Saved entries

(** [restoreCandidateBeforePromotion] and [failBeforeCandidatePromotion]. *)
Definition restoreCandidateBeforePromotion (ctx : Context) : prog (result string unit) :=
  let recoveryContext := WithTimeout (WithoutCancel ctx) (30 * Second) in
  promoted ←! (operationStepCompleted recoveryContext request "promote_target" or_else
                 (λ _, fail "read target promotion progress before candidate restoration"));
  if promoted : bool then fail "candidate has durable promotion progress and cannot be restored as a replica"
  else reparentFollower a recoveryContext (mo_Target resolved) (mo_Primary resolved) credentials (mo_ReplicationCredentials resolved)
         or_else (λ _, fail "restore candidate replication to fenced source").
Definition failBeforeCandidatePromotion {A} (ctx : Context) (cause : string) : prog (result execution_failure A) :=
  restored ←? restoreCandidateBeforePromotion ctx;
  match restored with
  | Err _ => executionFailure OperationIndeterminate "fenced_unknown" cause
  | Ok _ => executionFailure OperationBlocked "fenced" cause
  end.
(** [_ = fenceInstance(target)] before a failure whose result is not known. *)
Definition fence_unverified {A} (ctx : Context) (cause : string) : prog (result execution_failure A) :=
  _ ←? fenceInstance ctx target credentials;
  executionFailure OperationIndeterminate "promoted_unverified" cause.
(** A failed promotion: the target is fenced again, or its state is not known. *)
Definition fence_promotion {A} (ctx : Context) (cause : string) : prog (result execution_failure A) :=
  fenced ←? fenceInstance ctx target credentials;
  match fenced with
  | Err _ => executionFailure OperationIndeterminate "promoted_unverified" cause
  | Ok _ => executionFailure OperationBlocked "fenced" cause
  end.

Definition switchover_fence_source (ctx : Context) : prog (result execution_failure unit) :=
  _ ←! (perform (Exec ctx source credentials setSuperReadOnlyOn) or_else (λ _,
          probed ←? queryFencedState (WithTimeout (WithoutCancel RequestContext) (5 * Second)) source credentials;
          match probed with
          | Err _ => executionFailure OperationIndeterminate "fenced_unknown" "source fencing result is unknown after error"
          | Ok true => executionFailure OperationBlocked "fenced" "source was fenced but the fencing command returned an error"
          | Ok false => executionFailure OperationFailed "pre_commit" "fence source"
          end));
  perform (Exec ctx source credentials setReadOnlyOn) or_else (λ _,
    executionFailure OperationBlocked "fenced" "confirm source read-only state").

(** The position of the fenced source; the answer must carry the column. *)
Definition gtid_position_of (r : result sql_error (list Row)) : option string :=
  match r with Ok [row] => TrimSpace <$> row !! "gtid_executed" | _ => None end.
Definition switchover_catch_up (ctx : Context) : prog (result execution_failure unit) :=
  rows ←? perform (Query ctx source credentials gtidPositionQuery);
  match gtid_position_of rows with
  | None => executionFailure OperationBlocked "fenced" "capture fenced source GTID"
  | Some position =>
      _ ←! ensure (is_ok (ParseGTIDSet position)) (mkFailure OperationBlocked "fenced" "validate fenced source GTID");
      _ ←! (completeOperationStep ctx request "capture_source_gtid" "fenced source GTID position captured" or_else
              (λ _, executionFailure OperationBlocked "fenced" "persist source GTID progress"));
      _ ←! (waitForExecutedGTIDSet ctx target credentials position or_else
              (λ _, executionFailure OperationBlocked "fenced" "target did not execute the fenced source GTID"));
      completeOperationStep ctx request "wait_target_gtid" "target executed the fenced source GTID position" or_else
        (λ _, executionFailure OperationBlocked "fenced" "persist target catch-up progress")
  end.
Definition switchover_detach (ctx : Context) : prog (result execution_failure unit) :=
  probed ←! (probeReplication ctx target credentials or_else
               (λ _, executionFailure OperationBlocked "fenced" "probe target replication before promotion"));
  _ ←! (if probed.2 : bool then
          match dialectForVersion (mget (inst_EngineMetadata (mo_Target resolved)) "version") with
          | None => executionFailure OperationBlocked "fenced" "invalid MySQL version"
          | Some dialect =>
              _ ←! (perform (Exec ctx target credentials (di_StopReplication dialect)) or_else
                      (λ _, failBeforeCandidatePromotion ctx "stop target replication"));
              perform (Exec ctx target credentials (di_ResetReplication dialect)) or_else
                (λ _, failBeforeCandidatePromotion ctx "reset target replication")
          end
        else proceed);
  completeOperationStep ctx request "stop_target_replication" "target replication is stopped and detached" or_else
    (λ _, failBeforeCandidatePromotion ctx "persist target replication progress").
Definition switchover_promote (ctx : Context) : prog (result execution_failure unit) :=
  writable ←! (queryWritableState ctx target credentials or_else
                 (λ _, failBeforeCandidatePromotion ctx "probe target writable state"));
  _ ←! (if writable : bool then proceed
        else perform (Exec ctx target credentials setReadOnlyOff) or_else (λ _, fence_promotion ctx "prepare target promotion"));
  writable ←? queryWritableState ctx target credentials;
  match writable with
  | Ok true =>
      completeOperationStep ctx request "promote_target" "selected target is writable" or_else
        (λ _, fence_unverified ctx "persist target promotion progress")
  | _ => fence_promotion ctx "target writable postcondition failed"
  end.
Definition switchover_reparent (ctx : Context) (follower : DatabaseInstance) : prog (result execution_failure unit) :=
  completed ←! (operationStepCompleted ctx request (reparent_step follower) or_else
                  (λ _, fence_unverified ctx "read follower reparent progress"));
  if completed : bool then proceed
  else
    _ ←! (reparentFollower a ctx follower (mo_Target resolved) credentials (mo_ReplicationCredentials resolved) or_else
            (λ _, fence_unverified ctx "reparent follower"));
    completeOperationStep ctx request (reparent_step follower) "follower is read-only and follows the selected target" or_else
      (λ _, fence_unverified ctx "persist follower reparent progress").
Definition switchover_semisync (ctx : Context) : prog (result execution_failure unit) :=
  if ad_semiSyncRequired a then
    stepCompleted ←! (operationStepCompleted ctx request "activate_semisync_source" or_else
                        (λ _, fence_unverified ctx "read semi-sync activation progress"));
    _ ←! (activateSemiSyncSource ctx target credentials (mget (inst_EngineMetadata (mo_Target resolved)) "version") or_else
            (λ _, fence_unverified ctx "activate promoted semi-sync source"));
    if stepCompleted : bool then proceed
    else completeOperationStep ctx request "activate_semisync_source" "promoted source has an active semi-sync replica acknowledgement"
           or_else (λ _, fence_unverified ctx "persist semi-sync activation progress")
  else proceed.
Definition switchover_endpoint (ctx : Context) : prog (result execution_failure unit) :=
  evidence ←? perform (EndpointVerify ctx resolved);
  let evidence := sanitizeEndpointCheck evidence "writer_endpoint_owner" in
  _ ←! (if endpointOwnerVerified evidence then proceed
        else if (check_Name evidence != "writer_endpoint_owner") || (check_Status evidence != CheckFail)
        then fence_unverified ctx "writer endpoint ownership is unknown before transfer"
        else
          _ ←! (perform (Transfer ctx resolved) or_else (λ _, fence_unverified ctx "writer endpoint transfer is unverified"));
          evidence ←? perform (EndpointVerify ctx resolved);
          if endpointOwnerVerified (sanitizeEndpointCheck evidence "writer_endpoint_owner") then proceed
          else fence_unverified ctx "writer endpoint transfer postcondition is unverified");
  _ ←! (perform (FinalizeTransition ctx) or_else (λ _, fence_unverified ctx "stabilize writer endpoint lease"));
  _ ←! (completeOperationStep ctx request "transfer_writer_endpoint" "writer endpoint transferred to selected target" or_else
          (λ _, executionFailure OperationIndeterminate "promoted_unverified" "persist writer endpoint progress"));
  completeOperationStep ctx request "retain_source_read_only" "former primary remains read-only" or_else
    (λ _, executionFailure OperationIndeterminate "promoted_unverified" "persist former-primary state progress").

**WHAT NEEDS TO BE DONE**
What you give back must be the stretch above, starting at the line with "fencing result is" and ending at the line with "Some position =>", copied exactly.

**TASK SOLUTION**
          | Err _ => executionFailure OperationIndeterminate "fenced_unknown" "source fencing result is unknown after error"
          | Ok true => executionFailure OperationBlocked "fenced" "source was fenced but the fencing command returned an error"
          | Ok false => executionFailure OperationFailed "pre_commit" "fence source"
          end));
  perform (Exec ctx source credentials setReadOnlyOn) or_else (λ _,
    executionFailure OperationBlocked "fenced" "confirm source read-only state").

(** The position of the fenced source; the answer must carry the column. *)
Definition gtid_position_of (r : result sql_error (list Row)) : option string :=
  match r with Ok [row] => TrimSpace <$> row !! "gtid_executed" | _ => None end.
Definition switchover_catch_up (ctx : Context) : prog (result execution_failure unit) :=
  rows ←? perform (Query ctx source credentials gtidPositionQuery);
  match gtid_position_of rows with
  | None => executionFailure OperationBlocked "fenced" "capture fenced source GTID"
  | Some position =>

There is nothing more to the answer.